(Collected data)

=======

(** [int64(x)] of an unsigned 64-bit integer. *)
Definition to_i64 (x : Z) : Z := if x <? 2 ^ 63 then x else x - 2 ^ 64.

(** ** Statements *)

(** The identity of one installation is bound once; the identity is unique too. *)
Definition insert_gate6 (inst identity : bytes) (db : VaultDB) : option (VaultDB * bool) :=
  match dbGate6 db !! inst with
  | Some _ => Some (db, false)
  | None =>
      if all_rows (fun _ other => negb (beq other identity)) (dbGate6 db)
      then Some (with_Gate6 (<[inst := identity]> (dbGate6 db)) db, true) else None
  end.

(** A route is for one lease; an installation has one route for a binding and one for a topic
    binding of an epoch. It refers to its lease, its installation and its active binding. *)
Definition insert_route (leaseID : bytes) (row : RouteRow) (db : VaultDB) : option VaultDB :=
  let c := roColumns row in
  let clash other :=
    beq (roInstallation (roColumns other)) (roInstallation c) &&
    (beq (roBinding (roColumns other)) (roBinding c) ||
     ((acTopicKeyEpoch (roActive (roColumns other)) =? acTopicKeyEpoch (roActive c)) &&
      beq (acTopicBinding (roActive (roColumns other))) (acTopicBinding (roActive c)))) in
  if bool_decide (dbRoutes db !! leaseID = None) && all_rows (fun _ other => negb (clash other)) (dbRoutes db) &&
     bool_decide (lsInstallationIdentity <$> dbLeases db !! leaseID = Some (roIdentity row)) &&
     bool_decide (dbGate6 db !! roInstallation c = Some (roIdentity row)) && route_supported db row
  then Some (with_Routes (<[leaseID := row]> (dbRoutes db)) db) else None.

Section Replace.
Context `{HP : Postgres, HG : AesGcm, HJ : JobJson, HT : A9TrustSurface, HVJ : VaultJson, HGJ : Gate6Json,
          HX : XmtpTopic, HTP : !TopicParser, HE : Ed25519}.

#[local] Abbreviation ts := pg_timestamp.

(** ** The request *)

(** The text must be the canonical form of its value. *)
Definition decodeA9Gate6Object {A : Type} (decode : bytes -> option A) (raw : bytes) : option A :=
  bail (length raw =? 0)%nat with None;;
  match ParseStrictJSON raw with
  | Err _ => None
  | Ok value =>
      match Canonicalize value with
      | Ok canonical => if beq canonical raw then decode raw else None
      | Err _ => None
      end
  end.

Definition subscription_refresh (incoming : Subscription) : option SubscriptionRefresh :=
  capability ← decodeA9Gate6Object decode_receive_capability (sbReceiveCapability incoming);
  Some {| sfTopic := sbTopic incoming; sfRouteKey := sbRouteKey incoming; sfRouteKeyEpoch := sbRouteKeyEpoch incoming;
          sfHMACKeys := (fun key => {| hiThirtyDayPeriodsSinceEpoch := hkThirtyDayPeriodsSinceEpoch key;
                                       hiKey := hkKey key |}) <$> sbHMACKeys incoming;
          sfCapability := capability |}.

Definition a9RefreshRequest (request : ReplaceRequest) : option RefreshRequest :=
  policy ← decodeA9Gate6Object decode_policy_control (rqPolicyControl request);
  subscriptions ← mapM subscription_refresh (rqSubscriptions request);
  Some {| rfEnvironment := rqEnvironment request;
          rfInstallationID := hex_encode (rqLegacyInstallationID request);
          rfAccountIncarnationID := canonicalA9UUID (rqAccountIncarnationID request);
          rfGeneration := rqSubscriptionGeneration request;
          rfIdempotencyKey := canonicalA9UUID (rqIdempotencyKey request); rfAPNSToken := rqAPNSToken request;
          rfPayloadSchema := rqPayloadSchema request; rfSubscriptions := Some subscriptions;
          rfPolicyControl := policy |}.

Definition validA9Replace (s : Store) (request : ReplaceRequest) (receipt : KeysetReceipt) : bool :=
  beq (rqEnvironment request) (stEnvironment s) && (0 <? rqSubscriptionGeneration request) &&
  (rqSubscriptionGeneration request <=? a9MaxSafeInteger) &&
  (rqExpectedSubscriptionGeneration request <? a9MaxSafeInteger) &&
  (rqSubscriptionGeneration request =? w64 (rqExpectedSubscriptionGeneration request + 1)) &&
  (0 <? krSequence receipt) && (krSequence receipt <=? a9MaxSafeInteger) &&
  beq (rqPayloadSchema request) (str "hytch_push_wrapper_v1") &&
  (length (rqSubscriptions request) <=? maxRefreshTopics)%nat.

(** ** Subscriptions against bindings *)

(** The row the binding and its assertion join to. *)
Definition supported_subscription (request : ReplaceRequest) (receipt : KeysetReceipt) (committed now : Z)
    (sub : Subscription) (db : VaultDB) : option (Z * Z * bytes) :=
  binding ← dbBindings db !! (rqInstallationBindingID request, sbBindingID sub);
  active ← bdActive binding;
  assertion ← dbAssertions db !! acAssertionHash active;
  if beq (bdEpoch binding) (rqSequencerEpoch request) && (bdVersion binding =? to_i64 (sbBindingVersion sub)) &&
     (bdState binding =? a9BindingActive) && beq (acAssertionHash active) (sbAssertionHash sub) &&
     (acTopicKeyEpoch active =? sbTopicKeyEpoch sub) && beq (acTopicBinding active) (sbTopicBinding sub) &&
     beq (vaInstallationBindingID assertion) (rqInstallationBindingID request) &&
     beq (vaSequencerEpoch assertion) (bdEpoch binding) && beq (vaBindingID assertion) (sbBindingID sub) &&
     (vaBindingVersion assertion =? bdVersion binding) && (vaStreamSequence assertion =? acStreamSequence active) &&
     (vaTopicKeyEpoch assertion =? acTopicKeyEpoch active) && beq (vaTopicBinding assertion) (acTopicBinding active) &&
     (vaKeysetSequence assertion =? acKeysetSequence active) && beq (vaKeysetHash assertion) (acKeysetHash active) &&
     (ts now <? vaExpiresAt assertion) && (vaStreamSequence assertion <=? committed) &&
     (vaKeysetSequence assertion =? krSequence receipt) && beq (vaKeysetHash assertion) (krHash receipt)
  then Some (vaStreamSequence assertion, vaKeysetSequence assertion, vaKeysetHash assertion) else None.

Definition a9SubscriptionRevokedTx (inst binding : bytes) (version : Z) : vault_tx bool :=
  query (fun db => negb (all_rows (fun k _ =>
    negb (beq k.1.1 inst && beq k.1.2 binding && (to_i64 version <=? k.2))) (dbTombstones db))).

Inductive validation :=
| Validated (byIndex : list a9ValidatedSubscription)
| MissingSubscription
| RevokedSubscription.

=======

- **Exercise**:
From the entries above, restate word for word the lines from the line containing "(0 <? krSequence" to the line containing "(** The row", both ends included, and nothing more.

- **Response box**:
  (0 <? krSequence receipt) && (krSequence receipt <=? a9MaxSafeInteger) &&
  beq (rqPayloadSchema request) (str "hytch_push_wrapper_v1") &&
  (length (rqSubscriptions request) <=? maxRefreshTopics)%nat.

(** ** Subscriptions against bindings *)

(** The row the binding and its assertion join to. *)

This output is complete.